_What you should do:_
Scan the entries and state how many lines contain "Example". Write no other text.

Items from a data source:
★ ★ ★
(* ===== verification/Bytes.v ===== *)
(** Bytes and the [std::string] / integer-representation facts used by every
    other file: a byte string is a [list byte] (std::string, std::vector<uint8_t>
    and the 16 octets of a GUID alike); string literals of the sources are
    written [lit "..."]. *)
From Stdlib Require Import String DecimalString DecimalZ.
From stdpp Require Import base tactics list numbers countable sorting sets list_numbers.
From Stdlib Require Import ZArith Lia Strings.Byte.
From S2P Require Import Prelude.
Export StringSyntax.

Abbreviation byte := Init.Byte.byte.
Abbreviation bytes := (list Init.Byte.byte).

#[global] Instance byte_eq_decision : EqDecision byte := Byte.byte_eq_dec.
#[global] Program Instance byte_countable : Countable byte :=
  inj_countable Byte.to_N Byte.of_N _.
Next Obligation. intros b. apply Byte.of_to_N. Qed.

(** A C++ string literal. *)
Definition lit (s : String.string) : bytes := String.list_byte_of_string s.

Arguments lit _%_string.

(** The value of a byte read as [uint8_t], and the byte of an integer. *)
Definition Z_of_byte (b : byte) : Z := Z.of_N (Byte.to_N b).
Definition byte_of_Z (z : Z) : byte :=
  match Byte.of_N (Z.to_N (u8 z)) with Some b => b | None => x00 end.

Lemma Z_of_byte_range b : in_u 8 (Z_of_byte b).
Proof.
  unfold in_u, Z_of_byte. pose proof (Byte.to_N_bounded b). lia.
Qed.

Lemma byte_of_Z_of_byte b : byte_of_Z (Z_of_byte b) = b.
Proof.
  unfold byte_of_Z, u8. rewrite uwrap_small by apply Z_of_byte_range.
  unfold Z_of_byte. rewrite N2Z.id. by rewrite Byte.of_to_N.
Qed.

Lemma Z_of_byte_of_Z z : Z_of_byte (byte_of_Z z) = u8 z.
Proof.
  unfold byte_of_Z, Z_of_byte.
  assert (Hr : in_u 8 (u8 z)) by (apply uwrap_range; lia). unfold in_u in Hr.
  destruct (Byte.of_N (Z.to_N (u8 z))) as [b|] eqn:E.
  - apply Byte.to_of_N in E. rewrite E. lia.
  - apply Byte.of_N_None_iff in E. lia.
Qed.

#[global] Instance Z_of_byte_inj : Inj (=) (=) Z_of_byte.
Proof. intros a b H. by rewrite <- (byte_of_Z_of_byte a), H, byte_of_Z_of_byte. Qed.

#[export] Hint Resolve Z_of_byte_range : rcl.

(* ------------------------------------------------------------------ *)
(** * Little-endian integers: the object representation [memcpy] copies *)

Fixpoint le_split (n : nat) (z : Z) : bytes :=
  match n with
  | O => []
  | S n => byte_of_Z z :: le_split n (z / 256)
  end.

Fixpoint le_combine (l : bytes) : Z :=
  match l with
  | [] => 0
  | b :: l => Z_of_byte b + 256 * le_combine l
  end.

Lemma length_le_split n z : length (le_split n z) = n.
Proof. revert z. induction n; intros; simpl; auto. Qed.

Lemma pow256 n : (2 ^ (8 * Z.of_nat (S n)) = 256 * 2 ^ (8 * Z.of_nat n))%Z.
Proof.
  replace (8 * Z.of_nat (S n))%Z with (8 + 8 * Z.of_nat n)%Z by lia.
  rewrite Z.pow_add_r by lia. lia.
Qed.

Lemma le_combine_split n z : le_combine (le_split n z) = uwrap (8 * Z.of_nat n) z.
Proof.
  revert z. induction n as [|n IH]; intros z.
  - unfold uwrap. simpl. by rewrite Z.mod_1_r.
  - cbn [le_split le_combine]. rewrite IH, Z_of_byte_of_Z.
    unfold u8, uwrap. rewrite pow256. change (2 ^ 8)%Z with 256%Z.
    rewrite (Z.rem_mul_r z) by lia. done.
Qed.

Lemma le_combine_range l : in_u (8 * Z.of_nat (length l)) (le_combine l).
Proof.
  unfold in_u. induction l as [|b l IH].
  - simpl. lia.
  - cbn [length le_combine]. rewrite pow256.
    pose proof (Z_of_byte_range b) as Hb. unfold in_u in Hb. lia.
Qed.

Lemma le_split_combine l : le_split (length l) (le_combine l) = l.
Proof.
  induction l as [|b l IH]; [done|]. cbn [length le_split le_combine].
  pose proof (Z_of_byte_range b) as Hb. unfold in_u in Hb.
  f_equal.
  - apply (inj Z_of_byte). rewrite Z_of_byte_of_Z. unfold u8, uwrap.
    rewrite Z.mul_comm, Z.mod_add by lia. apply Z.mod_small. lia.
  - rewrite Z.mul_comm, Z.div_add by lia. rewrite Z.div_small by lia.
    by rewrite Z.add_0_l.
Qed.


(* ------------------------------------------------------------------ *)
(** * The [std::string] members the sources call *)

(** [s.find(c, p)]: the first index at or after [p] that holds [c]. *)
Fixpoint find_char_aux (c : byte) (s : bytes) (i : nat) : option nat :=
  match s with
  | [] => None
  | d :: s => if decide (d = c) then Some i else find_char_aux c s (S i)
  end.
Definition find_char_from (c : byte) (p : nat) (s : bytes) : option nat :=
  find_char_aux c (drop p s) p.
Definition find_char (c : byte) (s : bytes) : option nat := find_char_from c 0 s.

(** [s.rfind(c)]: the last index that holds [c]. *)
Fixpoint rfind_char (c : byte) (s : bytes) : option nat :=
  match s with
  | [] => None
  | d :: s =>
      match rfind_char c s with
      | Some i => Some (S i)
      | None => if decide (d = c) then Some 0 else None
      end
  end.

(** [s.find(t)] for a string [t]. *)
Fixpoint find_sub (t s : bytes) : option nat :=
  if decide (take (length t) s = t) then Some 0
  else match s with
       | [] => None
       | _ :: s => S <$> find_sub t s
       end.

(** [s.rfind(t, 0) == 0]: [s] starts with [t]. *)
Definition starts_with (t s : bytes) : bool := bool_decide (take (length t) s = t).

(** [s.compare(s.size() - t.size(), t.size(), t) == 0], for [t] no longer than
    [s]: [s] ends with [t]. *)
Definition ends_with (t s : bytes) : bool :=
  bool_decide (drop (length s - length t) s = t).

(** [s.substr(p, n)]. *)
Definition substr (p n : nat) (s : bytes) : bytes := take n (drop p s).

Lemma find_char_aux_spec c s i :
  match find_char_aux c s i with
  | Some j => exists p q, s = p ++ (c :: q) /\ c ∉ p /\ j = i + length p
  | None => c ∉ s
  end.
Proof.
  revert i. induction s as [|d s IH]; intros i; simpl; [set_solver|].
  case_decide as Hd; subst.
  - exists [], s. simpl. split_and!; [done|set_solver|lia].
  - specialize (IH (S i)). destruct (find_char_aux c s (S i)).
    + destruct IH as (p & q & -> & Hp & ->). exists (d :: p), q.
      split_and!; [done|set_solver|simpl; lia].
    + set_solver.
Qed.

Lemma find_char_Some c s j :
  find_char c s = Some j -> exists q, s = take j s ++ (c :: q) /\ c ∉ take j s /\ j < length s.
Proof.
  unfold find_char, find_char_from. rewrite drop_0.
  pose proof (find_char_aux_spec c s 0) as H. intros E. rewrite E in H.
  destruct H as (p & q & -> & Hp & ->). exists q. simpl.
  rewrite take_app_length, length_app. simpl. split_and!; [done|done|lia].
Qed.

Lemma find_char_None c s : find_char c s = None <-> c ∉ s.
Proof.
  unfold find_char, find_char_from. rewrite drop_0.
  pose proof (find_char_aux_spec c s 0) as H.
  destruct (find_char_aux c s 0).
  - destruct H as (p & q & -> & _). split; [done|set_solver].
  - done.
Qed.

Lemma find_char_app c p q : c ∉ p -> find_char c (p ++ (c :: q)) = Some (length p).
Proof.
  intros Hp. pose proof (find_char_aux_spec c (p ++ (c :: q)) 0) as H.
  unfold find_char, find_char_from. rewrite drop_0.
  destruct (find_char_aux c (p ++ (c :: q)) 0).
  - destruct H as (p' & q' & Heq & Hp' & ->). f_equal. simpl.
    revert p' Heq Hp'. induction p as [|x p IH]; intros [|y p'] Heq Hp'; simplify_eq/=;
      [done|set_solver|set_solver|]. f_equal. apply IH; set_solver.
  - set_solver.
Qed.

Lemma find_char_from_spec c p s :
  match find_char_from c p s with
  | Some j => p <= j /\ s !! j = Some c /\ forall i, p <= i < j -> s !! i <> Some c
  | None => forall i, p <= i -> s !! i <> Some c
  end.
Proof.
  unfold find_char_from. pose proof (find_char_aux_spec c (drop p s) p) as H.
  assert (Hd : forall i, p <= i -> s !! i = drop p s !! (i - p)).
  { intros i Hi. rewrite lookup_drop. f_equal. lia. }
  destruct (find_char_aux c (drop p s) p) as [j|].
  - destruct H as (q & r & E & Hn & ->). split; [lia|]. split.
    + rewrite Hd, E by lia. rewrite lookup_app_r by lia.
      by replace (p + length q - p - length q) with 0 by lia.
    + intros i Hi Hc. rewrite Hd, E, lookup_app_l in Hc by lia.
      by apply list_elem_of_lookup_2 in Hc.
  - intros i Hi Hc. rewrite Hd in Hc by done. by apply list_elem_of_lookup_2 in Hc.
Qed.

Lemma rfind_char_None c s : rfind_char c s = None <-> c ∉ s.
Proof.
  induction s as [|d s IH]; simpl; [set_solver|].
  destruct (rfind_char c s); [|case_decide]; set_solver.
Qed.

Lemma rfind_char_app c p q : c ∉ q -> rfind_char c (p ++ (c :: q)) = Some (length p).
Proof.
  intros Hq. induction p as [|x p IH]; simpl.
  - apply rfind_char_None in Hq. rewrite Hq. by rewrite decide_True.
  - by rewrite IH.
Qed.

Lemma rfind_char_Some c s j :
  rfind_char c s = Some j -> exists p q, s = p ++ (c :: q) /\ c ∉ q /\ j = length p.
Proof.
  revert j. induction s as [|d s IH]; intros j; simpl; [done|].
  destruct (rfind_char c s) as [i|] eqn:E.
  - intros [= <-]. destruct (IH i eq_refl) as (p & q & -> & Hq & ->).
    exists (d :: p), q. done.
  - case_decide; intros; simplify_eq. exists [], s. split_and!; [done| |done].
    by apply rfind_char_None.
Qed.

Lemma find_sub_None_cons t d s :
  find_sub t (d :: s) = None -> take (length t) (d :: s) <> t /\ find_sub t s = None.
Proof.
  cbn [find_sub]. case_decide; [done|]. destruct (find_sub t s); naive_solver.
Qed.

(** [find] reports absence exactly when no occurrence exists. *)
Lemma find_sub_None t s : find_sub t s = None <-> ~ exists p q, s = p ++ t ++ q.
Proof.
  split.
  - intros E (p & q & ->). induction p as [|x p IH].
    + simpl in E. destruct (t ++ q) eqn:Et; cbn [find_sub] in E;
        case_decide as Hd; try done; apply Hd; rewrite <- Et; by rewrite take_app_length.
    + apply find_sub_None_cons in E as [_ E]. by apply IH.
  - intros Hn. induction s as [|d s IH]; cbn [find_sub].
    + case_decide as Hd; [|done]. exfalso. apply Hn. exists [], [].
      rewrite take_nil in Hd. by rewrite <- Hd.
    + case_decide as Hd.
      * exfalso. apply Hn. exists [], (drop (length t) (d :: s)).
        rewrite <- Hd at 1. simpl. by rewrite take_drop.
      * rewrite IH; [done|]. intros (p & q & ->). apply Hn. by exists (d :: p), q.
Qed.

Lemma find_sub_Some t s j :
  find_sub t s = Some j ->
  exists q, s = take j s ++ t ++ q /\ j = length (take j s).
Proof.
  revert j. induction s as [|d s IH]; intros j; cbn [find_sub]; case_decide as Hd.
  - intros [= <-]. exists []. rewrite take_nil in Hd. by rewrite <- Hd.
  - done.
  - intros [= <-]. exists (drop (length t) (d :: s)).
    rewrite <- Hd at 1. by rewrite take_drop.
  - destruct (find_sub t s) as [i|] eqn:E; [|done]. simpl. intros [= <-].
    destruct (IH i eq_refl) as (q & Hs & Hl). exists q. simpl. by rewrite <- Hs, <- Hl.
Qed.

Lemma starts_with_spec t s : starts_with t s = true <-> exists q, s = t ++ q.
Proof.
  unfold starts_with. rewrite bool_decide_eq_true. split.
  - intros H. exists (drop (length t) s). rewrite <- H at 1. by rewrite take_drop.
  - intros [q ->]. by rewrite take_app_length.
Qed.

Lemma ends_with_spec t s : ends_with t s = true <-> exists p, s = p ++ t.
Proof.
  unfold ends_with. rewrite bool_decide_eq_true. split.
  - intros H. exists (take (length s - length t) s). 
    transitivity (take (length s - length t) s ++ drop (length s - length t) s);
      [by rewrite take_drop|by rewrite H].
  - intros [p ->]. rewrite length_app, Nat.add_sub. by rewrite drop_app_length.
Qed.

(* ------------------------------------------------------------------ *)
(** * The order of [std::string] and of [memcmp]: lexicographic, unsigned *)

Fixpoint bytes_leb (s t : bytes) : bool :=
  match s, t with
  | [], _ => true
  | _ :: _, [] => false
  | a :: s, b :: t =>
      if decide (a = b) then bytes_leb s t else (Z_of_byte a <? Z_of_byte b)%Z
  end.
Definition bytes_le (s t : bytes) : Prop := bytes_leb s t = true.

#[global] Instance bytes_le_dec : RelDecision bytes_le.
Proof. intros s t. unfold bytes_le. apply _. Defined.

Lemma bytes_leb_cons a s b t :
  bytes_leb (a :: s) (b :: t) =
  if decide (a = b) then bytes_leb s t else (Z_of_byte a <? Z_of_byte b)%Z.
Proof. done. Qed.

#[global] Instance bytes_le_total : Total bytes_le.
Proof.
  intros s. induction s as [|a s IH]; intros [|b t]; unfold bytes_le; [by left..|by right|].
  rewrite !bytes_leb_cons. repeat case_decide; subst; try done; [apply IH|].
  assert (Z_of_byte a <> Z_of_byte b) by (intros ?%(inj Z_of_byte); done). lia.
Qed.

#[global] Instance bytes_le_trans : Transitive bytes_le.
Proof.
  intros s. induction s as [|a s IH]; intros [|b t] [|c u]; unfold bytes_le; try done.
  rewrite !bytes_leb_cons. repeat case_decide; subst; try done; try lia.
  apply IH.
Qed.

#[global] Instance bytes_le_refl : Reflexive bytes_le.
Proof. intros s. by destruct (total bytes_le s s). Qed.

#[global] Instance bytes_le_antisymm : AntiSymm (=) bytes_le.
Proof.
  intros s. induction s as [|a s IH]; intros [|b t]; unfold bytes_le; try done.
  rewrite !bytes_leb_cons. repeat case_decide; subst; try done; try lia.
  intros. f_equal. by apply IH.
Qed.

(* ------------------------------------------------------------------ *)
(** * [std::to_string] of an integer *)

Definition to_string (z : Z) : bytes :=
  lit (NilEmpty.string_of_int (Z.to_int z)).

Lemma lit_inj s t : lit s = lit t -> s = t.
Proof.
  unfold lit. intros H. rewrite <- (String.string_of_list_byte_of_string s), H.
  apply String.string_of_list_byte_of_string.
Qed.

(** Decimal printing loses nothing. *)
Lemma to_string_inj z1 z2 : to_string z1 = to_string z2 -> z1 = z2.
Proof.
  intros H%lit_inj.
  apply (f_equal NilEmpty.int_of_string) in H.
  rewrite !NilEmpty.isi in H. simplify_eq. by apply DecimalZ.to_int_inj.
Qed.

Example to_string_0 : to_string 0 = lit "0".
Proof. reflexivity. Qed.
Example to_string_neg : to_string (-65535) = lit "-65535".
Proof. reflexivity. Qed.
★ ★ ★
_Exercise result:_
2